◆ **EXERCISE DIRECTIONS**
From the listing below, set down exactly the lines between the one holding "keyword cannot be empty! *)" and the one holding "manager : TaskManager;", inclusive. No other line is wanted.

# # #

(** ** [list_tasks] *)

(** The lines printed by [list_tasks] (banners left out). *)
Inductive ListLine :=
| NoTasksFound                                          (* No tasks found. ... *)
| TaskLine (done : bool) (task_id : Z) (description : string)
                                                        (* {status} [{id}] {description} *)
| CreatedLine (created_at : string)                     (* Created: ... *)
| Progress (completed_count total_count : Z).           (* Progress: c/t completed *)

(** The body of the [for] loop: the task's line, followed by its creation
    time when the task is completed. *)
Definition task_lines (task : Task.t) : list ListLine :=
  TaskLine (Task.completed task) (Task.id task) (Task.description task) ::
  (if Task.completed task then [CreatedLine (Task.created_at task)] else []).

(** [list_tasks] reads the manager and prints; it returns the lines. *)
Definition list_tasks (s : TaskManager) : list ListLine :=
  match tasks s with
  | [] => [NoTasksFound]
  | _ =>
      let completed_count := sum_completed (tasks s) in
      let total_count := Z.of_nat (length (tasks s)) in
      flat_map task_lines (tasks s) ++ [Progress completed_count total_count]
  end.

(** The tasks shown by a listing, read back from its task lines. *)
Definition shown (lines : list ListLine) : list (bool * Z * string) :=
  flat_map (λ line, match line with
                    | TaskLine b n d => [(b, n, d)]
                    | _ => []
                    end) lines.

(** The creation times shown by a listing. *)
Definition created_shown (lines : list ListLine) : list string :=
  flat_map (λ line, match line with
                    | CreatedLine c => [c]
                    | _ => []
                    end) lines.

(** ** The menu loop of [main] *)

(** What a call of [input] meets: a typed line, or Ctrl-C.  The end of the
    event list is the end of standard input. *)
Inductive Event := Line (text : string) | Interrupt.

(** The lines printed by [main] itself and by [list_tasks] (menus, prompts
    and banners left out). *)
Inductive ShellMsg :=
| Listed (lines : list ListLine)
| EmptyDescription            (* Task description cannot be empty! *)
| InvalidTaskId               (* Invalid task ID. Please enter a number. *)
| DeletionCancelled           (* Deletion cancelled. *)
| OperationCancelled          (* Operation cancelled. *)
| EmptyKeyword                (* Search keyword cannot be empty! *)
| InvalidChoice               (* Invalid choice. ... *)
| Goodbye                     (* Thank you for using Task Manager! Goodbye! *)
| Exiting                     (* Exiting Task Manager. Goodbye! *)
| ErrorOccurred.              (* An error occurred: ... *)

(** The manager held by [main], with the lines of [ShellMsg] printed so
    far; the lines printed by the other methods are in [out (manager _)]. *)
Record Shell := {
  manager : TaskManager;
  screen : list ShellMsg
}.

(** Whether the [while True] loop goes on or has met [break]. *)
Inductive Status := Running | Stopped.

Definition say (m : ShellMsg) (sh : Shell) : Shell :=
  {| manager := manager sh; screen := screen sh ++ [m] |}.

(** A method call [manager.f(...)]. *)
Definition call (f : TaskManager → TaskManager) (sh : Shell) : Shell :=
  {| manager := f (manager sh); screen := screen sh |}.

(** [manager.list_tasks()] *)
Definition show_list (sh : Shell) : Shell :=
  say (Listed (list_tasks (manager sh))) sh.

(** One call of [input] inside the [try] of the loop body.  At the end of
    input [input] raises [EOFError], which [except Exception] reports
    before the loop goes on; Ctrl-C raises [KeyboardInterrupt], whose
    handler says goodbye and breaks. *)
Definition reading (sh : Shell) (evs : list Event)
    (k : string → list Event → Shell * list Event * Status)
    : Shell * list Event * Status :=
  match evs with
  | [] => (say ErrorOccurred sh, [], Running)
  | Interrupt :: rest => (say Exiting sh, rest, Stopped)
  | Line text :: rest => k text rest
  end.

Section Main.

Variable io_error : nat → bool.

(** The library functions [str.strip] and [int] ([None] for [ValueError]),
    and the clock read by [add_task], told by the number of earlier
    writes. *)
Variable strip : string → string.
Variable parse_int : string → option Z.
Variable clock : nat → string.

# # #

◆ **EXERCISE SOLUTION**
| EmptyKeyword                (* Search keyword cannot be empty! *)
| InvalidChoice               (* Invalid choice. ... *)
| Goodbye                     (* Thank you for using Task Manager! Goodbye! *)
| Exiting                     (* Exiting Task Manager. Goodbye! *)
| ErrorOccurred.              (* An error occurred: ... *)

(** The manager held by [main], with the lines of [ShellMsg] printed so
    far; the lines printed by the other methods are in [out (manager _)]. *)
Record Shell := {
  manager : TaskManager;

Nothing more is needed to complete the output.